Impact: This approach may enable scalable, zero-shot categorisation of novel traits and facilitate ontology-aware gene–phenotype predictions, contributing to both plant biology and semantic AI applications, such as knowledge graph completion, explainable trait discovery, and bio-NLP.
- Ontology embeddings: We used sentence-transformers to embed 1,682 trait classes from PTO and 44,000+ gene function terms from GO.
- Trait clustering:
- K-Means clustering on embeddings showed a low silhouette score (max ≈ 0.14), confirming that traits live in a semantically continuous space.
- Hierarchical clustering provided a more interpretable taxonomy; visualised via TSNE and dendrograms.
- Notably, traits with high semantic similarity (e.g., those containing terms like seed, leaf, sterility) clustered early with low dissimilarity values.

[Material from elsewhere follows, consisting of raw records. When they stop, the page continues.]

(* ===== verification/Stream.v ===== *)
(** * Stream: one request per connection

    Models [src/rpc_transport/stream_framing.rs]: the client half of the
    connection-shaped framing over any connection ([AsyncRead + AsyncWrite] is
    the class [AsyncStream]), and the deadline [dial_and_send] puts over it,
    which is all [tcp_transport.rs] adds to a real socket. *)

From S2P Require Import Prelude Machine Contacts Address Wire.

(** [AsyncRead + AsyncWrite], as far as the framing uses them. *)
Class AsyncStream (S : Type) := {
  write_all : bytes -> M S (result IoError unit);
  shutdown : M S (result IoError unit);
  read_exact : nat -> M S (result IoError bytes);
  read_to_end : M S (result IoError bytes)
}.

(** The [?] of an [async] block: stop at the first error. *)
Definition try_io {S A C} (m : M S (result IoError A)) (k : A -> M S (result IoError C))
    : M S (result IoError C) :=
  r ← m;
  match r with Ok a => k a | Err e => mret (Err e) end.

Definition STREAM_DEADLINE : Duration := from_secs 2.

Definition id_mismatch (echoed id : u64) : IoError :=
  MkIoError InvalidData ("reply echoed request id " +:+ show_hex echoed +:+ ", expected " +:+ show_hex id).

Section framing.
Context {S : Type} `{AsyncStream S}.

(** [draw] is the value of [rand::random::<u64>()]. *)
Definition stream_send_receive (draw : u64) (payload : bytes) : M S (result IoError bytes) :=
  let id := request_id draw in
  try_io (write_all (to_be_bytes id)) (fun _ =>
  try_io (write_all payload) (fun _ =>
  try_io shutdown (fun _ =>
  try_io (read_exact ID_LEN) (fun id_bytes =>
  let echoed := from_be_bytes id_bytes in
  if bool_decide (request_id echoed <> id)
  then mret (Err (id_mismatch echoed id))
  else try_io read_to_end (fun body => mret (Ok body)))))).

Definition no_reply (deadline : Duration) : IoError :=
  MkIoError TimedOut ("no reply within " +:+ debug_duration deadline).

(** [took] is how long connecting and the exchange take together. *)
Definition dial_and_send (connect : result IoError S) (draw : u64) (payload : bytes)
    (deadline took : Duration) : result IoError bytes :=
  if (took <=? deadline)%N
  then stream ← connect; (stream_send_receive draw payload stream).1
  else Err (no_reply deadline).
End framing.

(** ** A connection to a server that answers the whole request *)

(** The in-process pipe: [to_peer] is what was written, and on the half-close
    the peer reads it all and writes its answer. *)
Record Pipe : Type := MkPipe {
  answer : bytes -> bytes;
  to_peer : bytes;
  half_closed : bool;
  from_peer : bytes
}.

Definition pipe_to (answer : bytes -> bytes) : Pipe := MkPipe answer [] false [].

#[export] Instance pipe_stream : AsyncStream Pipe := {
  write_all l := fun p =>
    if half_closed p then (Err (MkIoError (OtherKind "BrokenPipe") "write after shutdown"), p)
    else (Ok tt, MkPipe (answer p) (to_peer p ++ l) false (from_peer p));
  shutdown := fun p => (Ok tt, MkPipe (answer p) (to_peer p) true (answer p (to_peer p)));
  read_exact n := fun p =>
    if n <=? length (from_peer p)
    then (Ok (take n (from_peer p)), MkPipe (answer p) (to_peer p) (half_closed p) (drop n (from_peer p)))
    else (Err (MkIoError UnexpectedEof "early eof"), p);
  read_to_end := fun p => (Ok (from_peer p), MkPipe (answer p) (to_peer p) (half_closed p) [])
}.

(** What the client makes of the peer's bytes. *)
Definition read_reply (id : u64) (reply : bytes) : result IoError bytes :=
  match split_at_checked ID_LEN reply with
  | None => Err (MkIoError UnexpectedEof "early eof")
  | Some (id_bytes, body) =>
      if bool_decide (request_id (from_be_bytes id_bytes) <> id)
      then Err (id_mismatch (from_be_bytes id_bytes) id) else Ok body
  end.

Lemma stream_over_pipe draw payload answer :
  (stream_send_receive draw payload (pipe_to answer)).1 =
  read_reply (request_id draw) (answer (frame_request (request_id draw) payload)).
Proof.
  unfold stream_send_receive, read_reply, frame_request, split_at_checked, try_io. cbv zeta.
  generalize (to_be_bytes (request_id draw)). generalize (request_id draw). generalize ID_LEN.
  intros n id idb.
  mstep. cbn. mstep. cbn. mstep. cbn. mstep.
  generalize (answer (idb ++ payload)). intros reply. cbn.
  destruct (n <=? length reply); cbn; [|done].
  case_bool_decide; mstep; done.
Qed.

Lemma read_reply_framed draw body :
  read_reply (request_id draw) (frame_reply (request_id draw) body) = Ok body.
Proof.
  unfold read_reply, frame_reply. rewrite split_at_app by apply to_be_bytes_length.
  rewrite from_to_be_bytes, request_id_reply_id, request_id_idemp.
  by rewrite bool_decide_false by (intros Hx; by apply Hx).
Qed.

(** An accepted reply carries our id, in either tag, in front of the body. *)
Lemma read_reply_Ok id reply body :
  read_reply id reply = Ok body ->
  exists echoed, reply = to_be_bytes echoed ++ body /\ request_id echoed = id.
Proof.
  unfold read_reply. destruct (split_at_checked ID_LEN reply) as [[l b]|] eqn:E; [|done].
  apply split_at_Some in E as [-> Hl]. case_bool_decide as Hid; [done|]. intros [= ->].
  exists (from_be_bytes l). split; [|destruct (decide (request_id (from_be_bytes l) = id)); [done|by destruct Hid]].
  f_equal. unfold to_be_bytes, from_be_bytes. rewrite uval_wrap, N.mod_small.
  - pose proof (be_bytes_be_val l) as Hb. rewrite Hl in Hb. symmetry. exact Hb.
  - pose proof (be_val_lt l) as Hb. rewrite Hl in Hb. done.
Qed.
(* ===== verification/Serve.v ===== *)
(** * Serve: the server's loops and tasks

    Models [serve], [serve_datagrams] and [serve_streams] of [src/handle_rpc.rs]
    over the channel traits of [src/rpc_transport/data_rx_tx.rs] and
    [stream_listener.rs], which the sockets of [udp_transport.rs] and
    [tcp_transport.rs] implement.  Each request is answered by a task of its own;
    which task runs next is the scheduler's choice, so a run of the server is a
    sequence of events.  [accepted] and [outcomes] are not in the code: they record
    what came in and what became of it, for the statements.  (A STORE may await
    the resolver in the middle; HandleRpc lets handlers interleave there,
    [store_step].) *)

From S2P Require Import Prelude Slices Machine Contacts Crates Text Package VersionChain Wire Datagram Stream HandleRpc.

(** ** The channels *)

(** [DataRxTx]: [receive_packet n] gives at most [n] bytes of a datagram. *)
Class DataRxTx (T : Type) := {
  send_packet : bytes -> SocketAddr -> M T (result IoError unit);
  receive_packet : nat -> M T (result IoError (bytes * SocketAddr))
}.

(** [StreamListener]. *)
Class StreamListener (L S : Type) := accept : M L (result IoError (S * SocketAddr)).

(** [tokio::net::UdpSocket]: [send_to] says how many bytes went out, [recv_from]
    fills a buffer of the given size. *)
Class UdpSocket (T : Type) := {
  send_to : bytes -> SocketAddr -> M T (result IoError nat);
  recv_from : nat -> M T (result IoError (bytes * SocketAddr))
}.

#[export] Instance UdpSocket_DataRxTx {T} `{UdpSocket T} : DataRxTx T := {
  send_packet payload address :=
    sent ← send_to payload address; mret (match sent with Ok _ => Ok tt | Err e => Err e end);
  receive_packet := recv_from
}.

(** [tokio::net::TcpStream::connect] and [TcpListener::accept]. *)
Class Tcp (L S : Type) := {
  tcp_connect : SocketAddr -> result IoError S;
  tcp_accept : M L (result IoError (S * SocketAddr))
}.

#[export] Instance TcpListener_StreamListener {L S} `{Tcp L S} : StreamListener L S := tcp_accept.

(** [TcpTransport::send_receive]; [took] is how long it all takes. *)
Definition tcp_send_receive {L S} `{Tcp L S} `{AsyncStream S} (draw : u64) (took : Duration)
    (payload : bytes) (address : SocketAddr) : result IoError bytes :=
  dial_and_send (tcp_connect address) draw payload STREAM_DEADLINE took.

(** ** The server *)

(** What was spawned and has not run yet. *)
Inductive Task (S : Type) : Type :=
  | AnswerTask (request : Request)
  | ConnectionTask (stream : S) (from : SocketAddr).
Arguments AnswerTask {S} request.
Arguments ConnectionTask {S} stream from.

Record Server (A D T S : Type) : Type := MkServer {
  srv_context : Context A D;
  requests : RequestQueue;
  senders_alive : bool;
  datagrams_open : bool;
  socket : T;
  tasks : list (Task S);
  accepted : list Request;
  outcomes : list (Request * option (bytes * SocketAddr))
}.
Arguments MkServer {A D T S} srv_context requests senders_alive datagrams_open socket tasks accepted outcomes.
Arguments srv_context {A D T S} s.
Arguments requests {A D T S} s.
Arguments senders_alive {A D T S} s.
Arguments datagrams_open {A D T S} s.
Arguments socket {A D T S} s.
Arguments tasks {A D T S} s.
Arguments accepted {A D T S} s.
Arguments outcomes {A D T S} s.

Section serve.
Context `{Sha256} `{Ed25519} `{Codec} {A D T S : Type} `{CloseNodes A} `{!DnsData D} `{DataRxTx T} `{AsyncStream S}.
Abbreviation server := (Server A D T S).

(** [serve]: the loop over datagram requests is spawned, the accept loop runs. *)
Definition serve (context : Context A D) (requests : RequestQueue) (socket : T) : server :=
  MkServer context requests true true socket [] [] [].

(** The transport's receive loop hands a request over. *)
Definition arrive (request : Request) (s : server) : server :=
  let r := try_send request (requests s) in
  MkServer (srv_context s) r.2 (senders_alive s) (datagrams_open s) (socket s) (tasks s)
    (if r.1 then accepted s ++ [request] else accepted s) (outcomes s).

(** One turn of [while let Some(request) = requests.recv().await]: spawn the
    answer, or stop when the channel is empty for good. *)
Definition serve_datagrams (s : server) : server :=
  if negb (datagrams_open s) then s else
  match queued (requests s) with
  | request :: rest =>
      MkServer (srv_context s) (MkRequestQueue (capacity (requests s)) rest (rx_open (requests s)))
        (senders_alive s) true (socket s) (tasks s ++ [AnswerTask request]) (accepted s) (outcomes s)
  | [] =>
      if senders_alive s then s
      else MkServer (srv_context s) (MkRequestQueue (capacity (requests s)) [] false)
             false false (socket s) (tasks s) (accepted s) (outcomes s)
  end.

(** One turn of the accept loop: spawn the connection's task, or carry on after
    an error. *)
Definition serve_streams (connection : result IoError (S * SocketAddr)) (s : server) : server :=
  match connection with
  | Err _ => s
  | Ok (stream, from) =>
      MkServer (srv_context s) (requests s) (senders_alive s) (datagrams_open s) (socket s)
        (tasks s ++ [ConnectionTask stream from]) (accepted s) (outcomes s)
  end.

(** A spawned task: a reply that cannot be sent is only logged. *)
Definition run_task (now : Instant) (task : Task S) (s : server) : server :=
  match task with
  | AnswerTask request =>
      let r := serve_datagram now request (srv_context s) in
      let socket := match r.1 with
                    | None => socket s
                    | Some (datagram, to) => (send_packet datagram to (socket s)).2
                    end in
      MkServer r.2 (requests s) (senders_alive s) (datagrams_open s) socket (tasks s) (accepted s)
        (outcomes s ++ [(request, r.1)])
  | ConnectionTask stream from =>
      let r := serve_connection now from (srv_context s, stream) in
      MkServer r.2.1 (requests s) (senders_alive s) (datagrams_open s) (socket s) (tasks s) (accepted s) (outcomes s)
  end.

Definition set_tasks (tasks : list (Task S)) (s : server) : server :=
  MkServer (srv_context s) (requests s) (senders_alive s) (datagrams_open s) (socket s) tasks (accepted s) (outcomes s).

(** What happens next. *)
Inductive ServeEvent : Type :=
  | Arrives (request : Request)
  | SendersGone
  | TurnDatagrams
  | TurnStreams (connection : result IoError (S * SocketAddr))
  | RunTask (i : nat) (now : Instant).

Definition serve_event (e : ServeEvent) (s : server) : server :=
  match e with
  | Arrives request => arrive request s
  | SendersGone => MkServer (srv_context s) (requests s) false (datagrams_open s) (socket s) (tasks s) (accepted s) (outcomes s)
  | TurnDatagrams => serve_datagrams s
  | TurnStreams connection => serve_streams connection s
  | RunTask i now =>
      match tasks s !! i with
      | Some task => run_task now task (set_tasks (delete i (tasks s)) s)
      | None => s
      end
  end.

Definition serve_events (events : list ServeEvent) (s : server) : server :=
  foldl (fun s e => serve_event e s) s events.
End serve.
Arguments ServeEvent S : clear implicits.

(** ** Nothing is lost, nothing is answered twice *)

Definition task_request {S} (t : Task S) : option Request :=
  match t with AnswerTask r => Some r | ConnectionTask _ _ => None end.

Section serving.
Context `{Sha256} `{Ed25519} `{CodecLaws} {A D T S : Type} `{CloseNodesSpec A} `{!DnsData D} `{DataRxTx T} `{AsyncStream S}.
Context (Auth : string -> VerifyingKey -> Prop)
  (dns_auth : forall domain d vk, (get_dns_vk domain d).1 = Some vk -> Auth domain vk).
Abbreviation server := (Server A D T S).
Implicit Type s : server.

(** Every accepted request is queued, being answered or answered. *)
Definition conserved s : Prop :=
  accepted s ≡ₚ queued (requests s) ++ omap task_request (tasks s) ++ (fst <$> outcomes s).

(** What was sent back is a reply to the request, under its id, to its sender. *)
Definition answered s : Prop :=
  forall request datagram to, (request, Some (datagram, to)) ∈ outcomes s ->
    to = req_from request /\ exists reply, datagram = frame_reply (req_id request) reply.

Record server_ok (m0 : gmap Key Value) s : Prop := {
  so_conserved : conserved s;
  so_answered : answered s;
  so_table : cn_inv (ctx_nodes (srv_context s));
  so_values : rtc (commit_step Auth) m0 (ctx_values (srv_context s))
}.

Lemma dispatch_framed now request (c : Context A D) datagram :
  (dispatch now request c).1 = Some datagram -> exists reply, datagram = frame_reply (req_id request) reply.
Proof.
  unfold dispatch. destruct (parse_framed _) as [[[sender method] req_body]|]; [|done]. mstep.
  destruct (handle now method req_body _).1 as [reply|]; mstep; [|done]. intros [= <-]. eauto.
Qed.

Lemma dispatch_ok now request (c : Context A D) m0 :
  cn_inv (ctx_nodes c) -> rtc (commit_step Auth) m0 (ctx_values c) ->
  cn_inv (ctx_nodes (dispatch now request c).2) /\
  rtc (commit_step Auth) m0 (ctx_values (dispatch now request c).2).
Proof using dns_auth H2.
  intros Ht Hv. split; [by apply dispatch_inv|].
  destruct (dispatch_values Auth dns_auth now request c) as [->|Hs]; [done|by eapply rtc_r].
Qed.

(** The task of a connection touches the node only through [dispatch]. *)
Lemma serve_connection_context now from (c : Context A D) (stream : S) :
  (serve_connection now from (c, stream)).2.1 = c \/
  exists request, (serve_connection now from (c, stream)).2.1 = (dispatch now request c).2.
Proof.
  unfold serve_connection. destruct (read_to_end stream).1 as [datagram|e]; [|by left].
  destruct (from_connection from datagram) as [request|]; [|by left].
  destruct (dispatch now request c).1 as [reply|] eqn:Hd; [|right; by exists request].
  destruct (write_all reply _).1; right; by exists request.
Qed.

Lemma serve_event_ok m0 e s : server_ok m0 s -> server_ok m0 (serve_event e s).
Proof using dns_auth H2.
  intros [Hc Ha Ht Hv]. unfold conserved, answered in *.
  destruct e as [request| | |[[stream from]|e]|i now]; cbn [serve_event].
  - unfold arrive, try_send. destruct (rx_open (requests s) && _); split; try done; unfold conserved; cbn.
    rewrite <- app_assoc, Hc. solve_Permutation.
  - by split.
  - unfold serve_datagrams. destruct (datagrams_open s); [|by split].
    destruct (queued (requests s)) as [|request rest] eqn:Hq.
    { destruct (senders_alive s); (split; [unfold conserved; cbn; rewrite ?Hq; done|done..]). }
    split; try done. unfold conserved. cbn. rewrite omap_app, Hc. cbn. solve_Permutation.
  - split; try done. unfold conserved. cbn. rewrite omap_app, Hc. cbn. solve_Permutation.
  - by split.
  - destruct (tasks s !! i) as [task|] eqn:Hi; [|by split].
    assert (omap task_request (tasks s) ≡ₚ option_list (task_request task) ++ omap task_request (delete i (tasks s))) as Hp.
    { rewrite <- (take_drop_middle (tasks s) i task Hi) at 1. rewrite delete_take_drop, !omap_app. cbn.
      destruct (task_request task); cbn; solve_Permutation. }
    destruct task as [request|stream from]; cbn [run_task task_request option_list] in *.
    + unfold serve_datagram. rewrite bind_eq, ret_eq. cbn [fst snd].
      destruct (dispatch_ok now request (srv_context s) m0 Ht Hv) as [Ht' Hv'].
      split; [|..|exact Ht'|exact Hv']; unfold conserved, answered; cbn.
      * rewrite Hc, Hp, fmap_app. cbn. solve_Permutation.
      * intros r d to [Hin|Hin%list_elem_of_singleton]%elem_of_app; [by eapply Ha|].
        injection Hin as -> Hd. symmetry in Hd. apply fmap_Some in Hd as (d' & Hd & [= -> ->]).
        split; [done|]. by eapply dispatch_framed.
    + split; [by unfold conserved; cbn; rewrite Hc, Hp|done|..]; cbn -[serve_connection];
        (destruct (serve_connection_context now from (srv_context s) stream) as [->|[request ->]]; [done|]);
        by destruct (dispatch_ok now request (srv_context s) m0 Ht Hv).
Qed.

Lemma serve_events_ok m0 events s : server_ok m0 s -> server_ok m0 (serve_events events s).
Proof using dns_auth H2.
  revert s. induction events as [|e events IH]; intros s Hs; [done|]. by apply IH, serve_event_ok.
Qed.
(** ** Everything accepted gets its answer *)

Lemma serve_events_app l l' s : serve_events (l ++ l') s = serve_events l' (serve_events l s).
Proof. unfold serve_events. by rewrite foldl_app. Qed.

Lemma turns_drain n s :
  datagrams_open s = true -> n = length (queued (requests s)) ->
  let s' := serve_events (replicate n TurnDatagrams) s in
  queued (requests s') = [] /\ length (tasks s') = length (tasks s) + n /\ accepted s' = accepted s.
Proof.
  revert s. induction n as [|n IH]; intros s Ho Hn.
  { destruct (queued (requests s)) eqn:Hq; [|done]. cbn. split_and!; [done|lia|done]. }
  cbn [replicate]. change (serve_events (TurnDatagrams :: ?l) s) with (serve_events l (serve_datagrams s)).
  unfold serve_datagrams. rewrite Ho. cbn [negb].
  destruct (queued (requests s)) as [|request rest] eqn:Hq; [done|]. injection Hn as Hn.
  match goal with |- context [ serve_events _ ?x ] => destruct (IH x eq_refl) as (H1' & H2' & H3'); [done|] end.
  split_and!; [done| |done]. rewrite H2'. cbn. rewrite length_app. cbn. lia.
Qed.

Lemma tasks_drain now n s :
  n = length (tasks s) ->
  let s' := serve_events (replicate n (RunTask 0 now)) s in
  tasks s' = [] /\ queued (requests s') = queued (requests s) /\ accepted s' = accepted s.
Proof.
  revert s. induction n as [|n IH]; intros s Hn.
  { destruct (tasks s) eqn:Ht; [|done]. done. }
  cbn [replicate]. change (serve_events (RunTask 0 now :: ?l) s) with (serve_events l (serve_event (RunTask 0 now) s)).
  cbn [serve_event]. destruct (tasks s) as [|task rest] eqn:Ht; [done|]. injection Hn as Hn. cbn [lookup list_lookup delete list_delete].
  set (s1 := run_task now task (set_tasks rest s)).
  assert (tasks s1 = rest /\ queued (requests s1) = queued (requests s) /\ accepted s1 = accepted s) as (E1 & E2 & E3)
    by (by destruct task).
  destruct (IH s1) as (H1' & H2' & H3'); [by rewrite E1|]. cbv zeta in *. by rewrite H1', H2', H3', E2, E3.
Qed.

(** The server's own turns are enough to answer all it has taken in. *)
Lemma all_served m0 now s :
  server_ok m0 s -> datagrams_open s = true ->
  let queue := length (queued (requests s)) in
  let own := replicate queue TurnDatagrams ++ replicate (length (tasks s) + queue) (RunTask 0 now) in
  let s' := serve_events own s in
  queued (requests s') = [] /\ tasks s' = [] /\ (fst <$> outcomes s') ≡ₚ accepted s.
Proof using dns_auth H2.
  intros Hs Ho. cbv zeta. rewrite serve_events_app.
  destruct (turns_drain _ s Ho eq_refl) as (Hq1 & Ht1 & Ha1). cbv zeta in *.
  pose proof (serve_events_ok m0 (replicate (length (queued (requests s))) TurnDatagrams) s Hs) as Hs1.
  set (s1 := serve_events _ s) in *.
  destruct (tasks_drain now (length (tasks s) + length (queued (requests s))) s1) as (Ht2 & Hq2 & Ha2); [by rewrite Ht1|].
  cbv zeta in *.
  pose proof (serve_events_ok m0 (replicate (length (tasks s) + length (queued (requests s))) (RunTask 0 now)) s1 Hs1) as Hs2.
  set (s2 := serve_events _ s1) in *. rewrite Hq1 in Hq2. split_and!; [done|done|].
  pose proof (so_conserved _ _ Hs2) as Hc. unfold conserved in Hc. rewrite Hq2, Ht2, Ha2, Ha1 in Hc. cbn in Hc. by rewrite Hc.
Qed.
End serving.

- The resulting hierarchy is interpretable and biologically plausible, but further validation with domain experts is required.
- Gene–trait similarity:
- Cosine similarity was computed between GO–PTO pairs.
- A curated demo set showed no consistent distinction in similarity scores across biologically positive, neutral, or negative gene–trait pairs.
- Even negatively correlated pairs (e.g., salt stress vs. shoot dry weight) yielded similarity scores as high or higher than positively associated ones.
- Gene–trait semantic similarity shows no systematic signal using SBERT-based cosine similarity. Scores were inconsistent across hypothesized positive, neutral, and negative pairs.
- Surprisingly, some biologically unrelated or negatively correlated pairs received higher similarity scores than truly related ones, suggesting that semantic closeness does not imply biological relevance.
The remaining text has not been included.